What is this drug used for?

  • It is used to treat fungal infections.
  • This drug is not approved for use in children. However, the doctor may decide the benefits of taking this drug outweigh the risks. If your child has been given this drug, ask the doctor for information about the benefits and risks. Talk with the doctor if you have questions about giving this drug to your child.

What do I need to tell the doctor BEFORE my child takes this drug?

  • If your child is allergic to this drug; any part of this drug; or any other drugs, foods, or substances. Tell the doctor about the allergy and what signs your child had.
  • If your child has Familial Short QT syndrome.
  • If your child is taking any of these drugs: Carbamazepine, ketoconazole, phenobarbital or another drug like it, rifampin, ritonavir, or St. John’s wort.

If your child is breast-feeding a baby:

  • Be sure your child does not breast-feed a baby while taking this drug.

This is not a list of all drugs or health problems that interact with this drug.

Tell the doctor and pharmacist about all of your child’s drugs (prescription or OTC, natural products, vitamins) and health problems. You must check to make sure that it is safe to give this drug with all of your child’s other drugs and health problems. Do not start, stop, or change the dose of any drug your child takes without checking with the doctor.

What are some things I need to know or do while my child takes this drug?

  • Tell all of your child’s health care providers that your child is taking this drug. This includes your child’s doctors, nurses, pharmacists, and dentists.
  • Have blood work checked as you have been told by the doctor. Talk with the doctor.

If your child is or may be sexually active:

  • This drug may cause harm to the unborn baby if your child takes it during pregnancy.
  • Have your child use birth control while taking this drug and for some time after the last dose. Ask the doctor how long your child must use birth control. If your child becomes pregnant, call the doctor right away.

What are some side effects that I need to call my child’s doctor about right away?
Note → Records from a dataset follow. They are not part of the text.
Definition handleToggleMode (f : OtpForm) : OtpForm := mkOtp (otpLoading f) (negb (useBackupCode f)) [].

Definition set_otp_loading (b : bool) (f : OtpForm) : OtpForm := mkOtp b (useBackupCode f) (otp f).

Definition finish_otp (form : nat) : State → State := on_form form (set_otp (set_otp_loading false)).

(** [login2fa] up to its request. *)
Definition login2fa (form : nat) (code : jsstr) (s : State) : State :=
  match pendingTwoFAFlowToken (world s) with
  | Some ((_ :: _) as token) =>
      push (PTwoFA form code token) (set_log (λ l, mkLog (sent l ++ [(code, token)]) (answers l)) s)
  | _ => finish_otp form (notify (TError (js "Missing 2FA login flow")) s)
  end.

Definition onSubmit_otp (s : State) : State :=
  let f := otpForm (view s) in
  if negb (isFormValid f) then s
  else if useBackupCode f && negb (isValidBackupCode (otp f))
  then notify (TError (js "Backup code must be in format XXXX-XXXX")) s
  else if negb (useBackupCode f) && negb (isValidOTP (otp f))
  then notify (TError (js "Verification code must be 6 digits")) s
  else login2fa (mounted (view s)) (if useBackupCode f then cleanBackupCode (otp f) else otp f)
         (set_otp (set_otp_loading true) s).

Definition on_2fa (form : nat) (a : Answer) (s : State) : State :=
  finish_otp form
    match a with
    | Failed message => notify (TError message) s
    | Body o =>
        let s := setPendingTwoFAFlowToken None s in
        if negb (success o) then notify (TError (message_or o "Invalid code")) s else
        match data_of o with
        | Some userData =>
            if json_truthy userData
            then navigate SIGN_IN (notify (TSuccess (js "Signed in")) (if_id (Some userData) (setUser userData s)))
            else notify (TError (js "No user data received from login")) s
        | None => notify (TError (js "No user data received from login")) s
        end
    end.

(** *** The events, in any order *)

Inductive Event :=
  | Visit (p : Page)
  | SignedOut
  | Consent (agreed : bool) (turnstile : jsstr)
  | PasskeyDetected (supported : bool)
  | SubmitLogin (username password : jsstr)
  | OpenWeChat
  | WeChatDialog (open : bool)
  | WeChatTyped (code : jsstr)
  | SubmitWeChat
  | ClickPasskey
  | OtpTyped (value : jsstr)
  | ToggleMode
  | SubmitOtp
  | Answered (i : nat) (a : Answer)
  | PasskeyEnded (i : nat) (e : PasskeyEnd).

Definition on_signIn (s s' : State) : State := match page (view s) with SignIn _ => s' | _ => s end.
Definition on_otp (s s' : State) : State := match page (view s) with Otp => s' | _ => s end.
(** C8.  With no argument and no non-blank line in the input file (or no
    input file), [warmup] logs that there is nothing to warm up and
    returns: it resolves no mount point, opens no control file and writes
    no frame. *)
Theorem C8_empty_input (fuel : nat) (env : Env) (ctx : Context) (tr : trace) :
  ctx_args ctx = [] ->
  (ctx_file ctx = "" \/
   exists lines, os_Open env (ctx_file ctx) = inl (lines, None) /\
                 Forall (fun l => strings_TrimSpace env l = "") lines) ->
  let r := warmup meta_FillCache fuel env ctx tr in
  fst r = Ret tt /\
  snd r = tr ++ (if bool_decide (ctx_file ctx ≠ "")
                 then [EvOpen (ctx_file ctx); EvInfo NothingToWarmUp;
                       EvClose (ctx_file ctx)]
                 else [EvInfo NothingToWarmUp]) /\
  writes (snd r) = writes tr /\
  reads (snd r) = reads tr /\
  List.filter touches_mount (snd r) = List.filter touches_mount tr.
Proof.
  intros Hargs Hfile r.
  assert (Hrun : r = (Ret tt,
            tr ++ (if bool_decide (ctx_file ctx ≠ "")
                   then [EvOpen (ctx_file ctx); EvInfo NothingToWarmUp;
                         EvClose (ctx_file ctx)]
                   else [EvInfo NothingToWarmUp]))).
  { subst r. unfold warmup. rewrite run_bind, read_paths_run, Hargs.
    unfold close_file.
    destruct Hfile as [Hnone | (lines & Hopen & Hblank)].
    - rewrite Hnone. rewrite !bool_decide_eq_false_2 by (intros H; now apply H).
      reflexivity.
    - destruct (bool_decide (ctx_file ctx ≠ "")) eqn:E; [|reflexivity].
      rewrite Hopen, (file_paths_blank env lines Hblank). cbn [app].
      rewrite run_emit_then. unfold emit. now rewrite <- !app_assoc. }
  rewrite Hrun. cbn [fst snd].
  split; [reflexivity|]. split; [reflexivity|].
  rewrite writes_app, reads_app, filter_touches_app.
  destruct (bool_decide (ctx_file ctx ≠ "")); cbn;
    rewrite ?app_nil_r, ?Nat.add_0_r; done.
Qed.

(** C9.  The two bytes of the thread-count field, which follow the path
    block, hold the requested count modulo [2^16]; a larger count is sent
    as its remainder and the call goes on as it does for the remainder. *)
Theorem C9_thread_count_truncated (paths : string) (threads : Z) (background : bool) :
  le_value (take 2 (drop (12 + length (bytes_of paths))
                      (frame meta_FillCache paths threads background)))
    = threads mod 2 ^ 16 /\
  frame meta_FillCache paths threads background
    = frame meta_FillCache paths (threads mod 2 ^ 16) background /\
  (forall cf batch count tr,
     sendCommand meta_FillCache cf batch count threads background tr
     = sendCommand meta_FillCache cf batch count (threads mod 2 ^ 16) background tr).
Proof.
  assert (Hidem : uint16 (threads mod 2 ^ 16) = uint16 threads).
  { unfold uint16. apply Z.mod_mod. lia. }
  assert (Hframe : forall p, frame meta_FillCache p threads background
            = frame meta_FillCache p (threads mod 2 ^ 16) background).
  { intros p. rewrite !frame_fields, Hidem. reflexivity. }
  split; [|split].
  - rewrite frame_fields.
    rewrite !app_assoc, <- (app_assoc _ (le_bytes 2 _)).
    rewrite drop_app_length'.
    + rewrite take_app_length' by now rewrite length_le_bytes.
      rewrite le_field; [reflexivity|]. apply uint16_range.
    + rewrite !length_app, !length_le_bytes. lia.
  - apply Hframe.
  - intros cf batch count tr. unfold sendCommand.
    destruct (slice_to batch count) as [b|]; [|reflexivity].
    cbn [or_panic]. rewrite !run_bind, !run_ret. now rewrite Hframe.
Qed.

Lemma warmup_mount_fatal (fuel : nat) (env : Env) (ctx : Context) (tr tr1 tr2 : trace)
    (path0 : string) (rest : list string) (f : fatal) :
  read_paths env ctx tr = (Ret (path0 :: rest), tr1) ->
  find_mount_point fuel env path0 tr1 = (Fatal f, tr2) ->
  warmup meta_FillCache fuel env ctx tr = (Fatal f, tr2).
Proof.
  intros Hread Hmount. unfold warmup. rewrite run_bind, Hread, run_bind, Hmount.
  reflexivity.
Qed.

(** C10.  The paths are the arguments followed by the lines of the file,
    and the mount point is looked for from the first of them only: when
    [filepath.Abs] or [os.Stat] fails on it, or the walk from it comes to
    ["/"], the run ends there, whatever the other paths are. *)
Theorem C10_first_path_decides (fuel : nat) (env : Env) (ctx : Context)
    (tr tr1 : trace) (path0 : string) (rest : list string) :
  read_paths env ctx tr = (Ret (path0 :: rest), tr1) ->
  let r := warmup meta_FillCache fuel env ctx tr in
  ((ctx_file ctx = "" /\ path0 :: rest = ctx_args ctx) \/
   (exists lines, os_Open env (ctx_file ctx) = inl (lines, None) /\
                  path0 :: rest = ctx_args ctx ++ file_paths env lines)) /\
  (forall f tr2, find_mount_point fuel env path0 tr1 = (Fatal f, tr2) ->
                 r = (Fatal f, tr2)) /\
  (forall e, filepath_Abs env path0 = inr e ->
             fst r = Fatal (FailedToGetAbs path0 e)) /\
  (forall first e, filepath_Abs env path0 = inl first ->
                   os_Stat_IsDir env first = inr e ->
                   fst r = Fatal (FailedToStat first e)) /\
  (forall first is_dir k,
     filepath_Abs env path0 = inl first ->
     os_Stat_IsDir env first = inl is_dir ->
     climbs env (if is_dir then first else filepath_Dir first) k ->
     candidate (if is_dir then first else filepath_Dir first) k = "/" ->
     (k <= fuel)%nat ->
     fst r = Fatal (NotInsideJuiceFS first)).
Proof.
  intros Hread r. subst r.
  split; [|split; [|split; [|split]]].
  - rewrite read_paths_run in Hread.
    destruct (bool_decide (ctx_file ctx ≠ "")) eqn:E.
    + right. destruct (os_Open env (ctx_file ctx)) as [[lines [e|]]|e]; try done.
      exists lines. split; [reflexivity|]. now inversion Hread.
    + left. apply bool_decide_eq_false in E. split.
      * destruct (decide (ctx_file ctx = "")); [done|]. now exfalso; apply E.
      * now inversion Hread.
  - intros f tr2 Hf. eapply warmup_mount_fatal; eassumption.
  - intros e Habs.
    erewrite warmup_mount_fatal; [reflexivity | exact Hread |].
    unfold find_mount_point. rewrite run_emit_then, Habs. reflexivity.
  - intros first e Habs Hstat.
    erewrite warmup_mount_fatal; [reflexivity | exact Hread |].
    unfold find_mount_point. rewrite run_emit_then, Habs, run_emit_then, Hstat.
    reflexivity.
  - intros first is_dir k Habs Hstat Hcl Hroot Hfuel.
    destruct (find_mount_point_walk env fuel tr1 path0 first is_dir k Habs Hstat Hcl)
      as [_ Hnot].
    erewrite warmup_mount_fatal; [reflexivity | exact Hread |].
    apply Hnot; assumption.
Qed.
WARNING/CAUTION: Even though it may be rare, some people may have very bad and sometimes deadly side effects when taking a drug. Tell your child’s doctor or get medical help right away if your child has any of the following signs or symptoms that may be related to a very bad side effect:

All products:

  • Signs of an allergic reaction, like rash; hives; itching; red, swollen, blistered, or peeling skin with or without fever; wheezing; tightness in the chest or throat; trouble breathing, swallowing, or talking; unusual hoarseness; or swelling of the mouth, face, lips, tongue, or throat. Rarely, some allergic reactions have been deadly.
  • Signs of kidney problems like unable to pass urine, change in how much urine is passed, blood in the urine, or a big weight gain.
  • Signs of electrolyte problems like mood changes; confusion; muscle pain, cramps, or spasms; weakness; shakiness; change in balance; an abnormal heartbeat; seizures; loss of appetite; or severe upset stomach or throwing up.
  • Chest pain or pressure, a fast heartbeat, or an abnormal heartbeat.
  • Feeling confused.
  • Shortness of breath.
  • Swelling in the arms or legs.
  • Dizziness or passing out.
  • Flushing.
  • Sweating a lot.
  • Liver problems have happened with this drug. Sometimes, liver problems have been deadly in people with severe health problems. Call the doctor right away if your child has signs of liver problems like dark urine, tiredness, decreased appetite, upset stomach or stomach pain, light-colored stools, throwing up, or yellow skin or eyes.
  • A severe skin reaction (Stevens-Johnson syndrome/toxic epidermal necrolysis) may happen. It can cause severe health problems that may not go away, and sometimes death. Get medical help right away if your child has signs like red, swollen, blistered, or peeling skin (with or without fever); red or irritated eyes; or sores in the mouth, throat, nose, or eyes.

Injection:

  • Some patients have had very bad side effects during the infusion. Tell the doctor if your child has a burning, numbness, or tingling feeling that is not normal; chills; dizziness or passing out; shortness of breath; or any other bad effects during the infusion.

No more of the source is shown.